**TASK INSTRUCTIONS**
The full set of lines below has to be written out again exactly.

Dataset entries
[Start of Attachment]

(* ===== verification/LifecycleSpec.v ===== *)
(** * The abstract lifecycle and its refinement

    The contract of the kernel without its retries, orders and prices: the
    phases of one exposure episode, in order.  Every accepted event is a step
    of the abstract machine ([step_phase]).

    Then liveness: from which phases an episode can be closed, and by which
    events. *)

From Stdlib Require Import QArith Lqa.
From S2P Require Import Prelude PyString PyDecimal DecimalFacts Identities Ticket PostFillRisk.
From S2P Require Import CrossMarginStress Commands VenueTruth VacuumLateFill Events Aggregate.
From S2P Require Import Reducer Lifecycle LifecycleInvariants.
#[local] Open Scope Z_scope.

Inductive Phase :=
  | Arming        (** leverage is being set; no ENTRY order exists *)
  | Entering      (** the ENTRY order may exist; no exposure is known *)
  | Withdrawing   (** the ENTRY order is being withdrawn *)
  | PartialIncident (** an unsupported partial fill *)
  | Protecting    (** exposure exists; its initial stop is requested *)
  | Protected     (** a confirmed stop covers the exposure *)
  | Exiting       (** the exposure is being closed *)
  | Reconciling   (** flat; owned orders are being removed *)
  | Settling
  | Reviewing
  | Closed
  | Abandoned.    (** the ENTRY ended without exposure *)

#[export] Instance Phase_eq_dec : EqDecision Phase.
Proof. solve_decision. Defined.

Definition phase_of (s : AggregateStatus) : Phase :=
  match s with
  | LEVERAGE_PENDING | LEVERAGE_OUTCOME_UNKNOWN => Arming
  | LEVERAGE_CONFIRMED | ENTRY_PENDING | ENTRY_ACCEPTED | ENTRY_OUTCOME_UNKNOWN => Entering
  | ENTRY_VACUUM_CANCEL_PENDING | ENTRY_VACUUM_CANCEL_REJECTED
  | ENTRY_VACUUM_CANCEL_OUTCOME_UNKNOWN | ENTRY_VACUUM_CANCELLED => Withdrawing
  | PARTIAL_FILL_INCIDENT | PARTIAL_FILL_CANCEL_REJECTED
  | PARTIAL_FILL_CANCEL_OUTCOME_UNKNOWN => PartialIncident
  | PROTECTION_PENDING | INITIAL_STOP_OUTCOME_UNKNOWN => Protecting
  | POST_FILL_RISK_PENDING | TP1_PENDING | TP1_REJECTED | TP1_OUTCOME_UNKNOWN
  | POSITION_PROTECTED | RUNNER_REPLACEMENT_PENDING | RUNNER_REPLACEMENT_REJECTED
  | RUNNER_REPLACEMENT_OUTCOME_UNKNOWN | RUNNER_OLD_STOP_CANCEL_PENDING
  | RUNNER_OLD_STOP_CANCEL_REJECTED | RUNNER_OLD_STOP_CANCEL_OUTCOME_UNKNOWN
  | RUNNER_PROTECTED => Protected
  | EXIT_PENDING | EXIT_ACCEPTED | EXIT_REJECTED | EXIT_OUTCOME_UNKNOWN
  | CONTROLLED_FLATTEN_PENDING | CONTROLLED_FLATTEN_ACCEPTED | CONTROLLED_FLATTEN_REJECTED
  | CONTROLLED_FLATTEN_OUTCOME_UNKNOWN => Exiting
  | RECONCILIATION_PENDING | CANCEL_REJECTED | CANCEL_OUTCOME_UNKNOWN => Reconciling
  | SETTLEMENT_PENDING => Settling
  | REVIEW_PENDING => Reviewing
  | TERMINAL => Closed
  | LEVERAGE_REJECTED | ENTRY_REJECTED | ENTRY_RECONCILED_ABSENT => Abandoned
  end.

(** A phase in which the episode can pause while events arrive. *)
Definition dwells (p : Phase) : bool :=
  match p with Settling | Reviewing | Abandoned => false | _ => true end.

(** The edges of the abstract machine. *)
Inductive phase_step : Phase → Phase → Prop :=
  | phase_stay p : dwells p = true → phase_step p p
  | phase_arm : phase_step Arming Entering
  | phase_abandon p : p ∈ [Arming; Entering; Withdrawing] → phase_step p Abandoned
  | phase_withdraw : phase_step Entering Withdrawing
  | phase_partial : phase_step Entering PartialIncident
  | phase_fill p : p ∈ [Entering; Withdrawing] → phase_step p Protecting
  | phase_protect : phase_step Protecting Protected
  | phase_exit p : p ∈ [Entering; Withdrawing; PartialIncident; Protecting; Protected] →
      phase_step p Exiting
  | phase_flat p : p ∈ [Protected; Exiting] → phase_step p Reconciling
  | phase_match : phase_step Reconciling Settling
  | phase_settle : phase_step Settling Reviewing
  | phase_review : phase_step Reviewing Closed.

[End of Attachment]

**REPLY**
(* ===== verification/LifecycleSpec.v ===== *)
(** * The abstract lifecycle and its refinement

    The contract of the kernel without its retries, orders and prices: the
    phases of one exposure episode, in order.  Every accepted event is a step
    of the abstract machine ([step_phase]).

    Then liveness: from which phases an episode can be closed, and by which
    events. *)

From Stdlib Require Import QArith Lqa.
From S2P Require Import Prelude PyString PyDecimal DecimalFacts Identities Ticket PostFillRisk.
From S2P Require Import CrossMarginStress Commands VenueTruth VacuumLateFill Events Aggregate.
From S2P Require Import Reducer Lifecycle LifecycleInvariants.
#[local] Open Scope Z_scope.

Inductive Phase :=
  | Arming        (** leverage is being set; no ENTRY order exists *)
  | Entering      (** the ENTRY order may exist; no exposure is known *)
  | Withdrawing   (** the ENTRY order is being withdrawn *)
  | PartialIncident (** an unsupported partial fill *)
  | Protecting    (** exposure exists; its initial stop is requested *)
  | Protected     (** a confirmed stop covers the exposure *)
  | Exiting       (** the exposure is being closed *)
  | Reconciling   (** flat; owned orders are being removed *)
  | Settling
  | Reviewing
  | Closed
  | Abandoned.    (** the ENTRY ended without exposure *)

#[export] Instance Phase_eq_dec : EqDecision Phase.
Proof. solve_decision. Defined.

Definition phase_of (s : AggregateStatus) : Phase :=
  match s with
  | LEVERAGE_PENDING | LEVERAGE_OUTCOME_UNKNOWN => Arming
  | LEVERAGE_CONFIRMED | ENTRY_PENDING | ENTRY_ACCEPTED | ENTRY_OUTCOME_UNKNOWN => Entering
  | ENTRY_VACUUM_CANCEL_PENDING | ENTRY_VACUUM_CANCEL_REJECTED
  | ENTRY_VACUUM_CANCEL_OUTCOME_UNKNOWN | ENTRY_VACUUM_CANCELLED => Withdrawing
  | PARTIAL_FILL_INCIDENT | PARTIAL_FILL_CANCEL_REJECTED
  | PARTIAL_FILL_CANCEL_OUTCOME_UNKNOWN => PartialIncident
  | PROTECTION_PENDING | INITIAL_STOP_OUTCOME_UNKNOWN => Protecting
  | POST_FILL_RISK_PENDING | TP1_PENDING | TP1_REJECTED | TP1_OUTCOME_UNKNOWN
  | POSITION_PROTECTED | RUNNER_REPLACEMENT_PENDING | RUNNER_REPLACEMENT_REJECTED
  | RUNNER_REPLACEMENT_OUTCOME_UNKNOWN | RUNNER_OLD_STOP_CANCEL_PENDING
  | RUNNER_OLD_STOP_CANCEL_REJECTED | RUNNER_OLD_STOP_CANCEL_OUTCOME_UNKNOWN
  | RUNNER_PROTECTED => Protected
  | EXIT_PENDING | EXIT_ACCEPTED | EXIT_REJECTED | EXIT_OUTCOME_UNKNOWN
  | CONTROLLED_FLATTEN_PENDING | CONTROLLED_FLATTEN_ACCEPTED | CONTROLLED_FLATTEN_REJECTED
  | CONTROLLED_FLATTEN_OUTCOME_UNKNOWN => Exiting
  | RECONCILIATION_PENDING | CANCEL_REJECTED | CANCEL_OUTCOME_UNKNOWN => Reconciling
  | SETTLEMENT_PENDING => Settling
  | REVIEW_PENDING => Reviewing
  | TERMINAL => Closed
  | LEVERAGE_REJECTED | ENTRY_REJECTED | ENTRY_RECONCILED_ABSENT => Abandoned
  end.

(** A phase in which the episode can pause while events arrive. *)
Definition dwells (p : Phase) : bool :=
  match p with Settling | Reviewing | Abandoned => false | _ => true end.

(** The edges of the abstract machine. *)
Inductive phase_step : Phase → Phase → Prop :=
  | phase_stay p : dwells p = true → phase_step p p
  | phase_arm : phase_step Arming Entering
  | phase_abandon p : p ∈ [Arming; Entering; Withdrawing] → phase_step p Abandoned
  | phase_withdraw : phase_step Entering Withdrawing
  | phase_partial : phase_step Entering PartialIncident
  | phase_fill p : p ∈ [Entering; Withdrawing] → phase_step p Protecting
  | phase_protect : phase_step Protecting Protected
  | phase_exit p : p ∈ [Entering; Withdrawing; PartialIncident; Protecting; Protected] →
      phase_step p Exiting
  | phase_flat p : p ∈ [Protected; Exiting] → phase_step p Reconciling
  | phase_match : phase_step Reconciling Settling
  | phase_settle : phase_step Settling Reviewing
  | phase_review : phase_step Reviewing Closed.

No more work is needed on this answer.